SAP Security is like an extraordinarily complex, multi-person juggling act. You may have seen performances where a couple people juggle several balls, throwing them between each other, while always keeping them in the air. Imagine if that were expanded to include every person in your business and all those balls represented every one of your customers, every item in your inventory, and, all of your financial information. With SAP Security in place, every person in your organization has access to the data needed to do their jobs, while restricting access to other areas. That means that there is limited possibility of accidentally damaging or deliberately misusing vital information. This post explores SAP Security, how it mitigates risk, best practices, and more.
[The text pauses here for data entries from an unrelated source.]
(** * Conditional regression tree: growth, split selection and persistence

    A shallow embedding of [Tree.hpp] (class [Tree<Sample>]) and of
    [Constants.hpp] (struct [ForestParam]).

    - C++ [int] values are integers in [Z]; signed overflow and an
      out-of-range float-to-int conversion are undefined behaviour and
      show up as [Fault].
    - [float] and [double] values are IEEE-754 binary32 / binary64
      numbers ([spec_float] with precision 24 / 53), rounded to nearest
      even as on SSE targets.
    - The tree object and its environment (file system, tick counter)
      are threaded explicitly; a [TreeNode*] into the owned node graph is
      a node together with the context that rebuilds the root from it.
    - The template parameter [Sample], the split generator, the random
      generator and the leaf payload are collaborators of the tree and
      enter as a type class. *)

From stdpp Require Import gmap strings list sorting.
From Stdlib Require Import ZArith Lia Floats.SpecFloat.
Local Open Scope Z_scope.

(** ** Outcomes of a computation *)

(** [Fault] stands for undefined behaviour or an exception that leaves the
    function; [OutOfFuel] only says that the recursion bound handed to the
    model was too small. *)
Inductive result (A : Type) : Type :=
| Ok (a : A)
| Fault
| OutOfFuel.
Arguments Ok {A} a.
Arguments Fault {A}.
Arguments OutOfFuel {A}.

#[global] Instance result_ret : MRet result := λ A a, Ok a.
#[global] Instance result_bind : MBind result := λ A B k r,
  match r with
  | Ok a => k a
  | Fault => Fault
  | OutOfFuel => OutOfFuel
  end.
(** C3 as stated fails.  Of two queries, the first decodes into a time
    from a text that is not a time and the second into a cell that accepts
    the name it is given.  The second decode succeeds on its own, but after
    the first one has failed it is never run, and the caller gets the
    first error, not an aggregate. *)
Lemma toResponse_second_destination_skipped :
  let queries := [decoding "joined" (timeDest 1); decoding "who" (anyDest 2)] in
  let st := <[1%nat := VNil]> (<[2%nat := VNil]> ∅) in
  Unmarshal {| Raw := payload; dataKeyPath := "who" |} (anyDest 2) st
    = (<[2%nat := VString "Ann"]> st, None)
  /\ toResponse payload queries st = (st, (None, Some parse_error)).
Proof. split; vm_compute; reflexivity. Qed.

(** The amended C3 on the same two queries. *)
Lemma toResponse_stops_witness :
  let st := <[1%nat := VNil]> (<[2%nat := VNil]> ∅) in
  toResponse payload [decoding "joined" (timeDest 1); decoding "who" (anyDest 2)] st
  = (st, (None, Some parse_error)).
Proof.
  intros st.
  apply (toResponse_stops_at_first_failure payload _ [] [decoding "who" (anyDest 2)]
           (decoding "joined" (timeDest 1)) (timeDest 1) st st st parse_error);
    vm_compute; reflexivity.
Defined.
End DecoderFacts.

(** ** Date/time values on the wire *)

Module TimeFacts.
Import GoStrings GoTime Dqlx DqlxSpec DqlxExamples.
Open Scope Z_scope.

Lemma daysBeforeYear_succ (y : Z) :
  daysBeforeYear (y + 1) = daysBeforeYear y + daysInYear y.
Proof.
  unfold daysBeforeYear, daysInYear, isLeap.
  destruct (Z.eqb_spec (y mod 4) 0) as [H4|H4];
    destruct (Z.eqb_spec (y mod 100) 0) as [H100|H100];
    destruct (Z.eqb_spec (y mod 400) 0) as [H400|H400]; cbn [andb orb negb];
    Z.div_mod_to_equations; lia.
Qed.

Lemma daysBeforeYear_cycle (y : Z) :
  daysBeforeYear (y + 400) = daysBeforeYear y + daysPer400Years.
Proof.
  unfold daysBeforeYear, daysPer400Years.
  Z.div_mod_to_equations; lia.
Qed.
SAP Security works by analyzing the different kinds of information your company uses and the people who have access to them, and then building appropriate protections around them. In order to mitigate your risks, you need to establish a baseline. Review who has access to the company’s most sensitive information; what titles do they hold? Then examine your company’s standard operating procedure to determine where protections are most needed. This is where you create a Segregation of Duties (SoD) analysis. It’s also key to think about scenarios outside the norm and plan for those as well. It’s best to include SAP Security in the planning stage; it’s possible to do it after your SAP system is up and running, but security should be integrated from the start. Finally, SAP Security maintains its integrity by performing regular system-wide assessments which should also be included and planned for.
Best Practices – General
There are some basic best practices that should be employed with every SAP Security system, and some that apply to the different kinds of SAP systems and modules. With every SAP system, Admins create a standard role for a position (or title) and that can be assigned to anyone who fills it. For instance, your company may have account managers who deal with specific clients. There would be “keys” available for all account managers, and then more specific “keys” for each manager’s clients. That way, every account manager can access all the information necessary for their clients, but not for another account manager’s clients.
Best Practices – SAP HANA
SAP HANA security requires some adaptations from the standard SAP security system. Best practice here means that SAP HANA Security operates on a least access rights paradigm that diminishes the potential damage an employee could cause with access to more information. SAP HANA permissions work with different implementations than general SAP permissions, and it also handles objects differently, so it’s important to have someone with expertise in SAP HANA Security. If that is not part of your corporate structure, contracting with the professionals at 1st Basis is a wise choice.
Best Practices – SAP Fiori
Again, implementation of SAP Fiori varies from other SAP systems, and the most important best practice action you can take is to ensure that you are working with someone with a comprehensive understanding of SAP Fiori. There are 9 main security best practices that should be followed when using SAP Fiori. Most businesses are taken up with the actual work of the company, not the SAP system or its security. Employing the experts at 1st Basis is best practice.
When working correctly, SAP Security should be invisible, allowing each member of the company to access the needed information at the appropriate time so that productivity remains high. It’s a juggling act where the balls are always in the air or in the right person’s hands, never breaking the rhythm of the movement, never concealed in a juggler’s pocket, and never on the floor.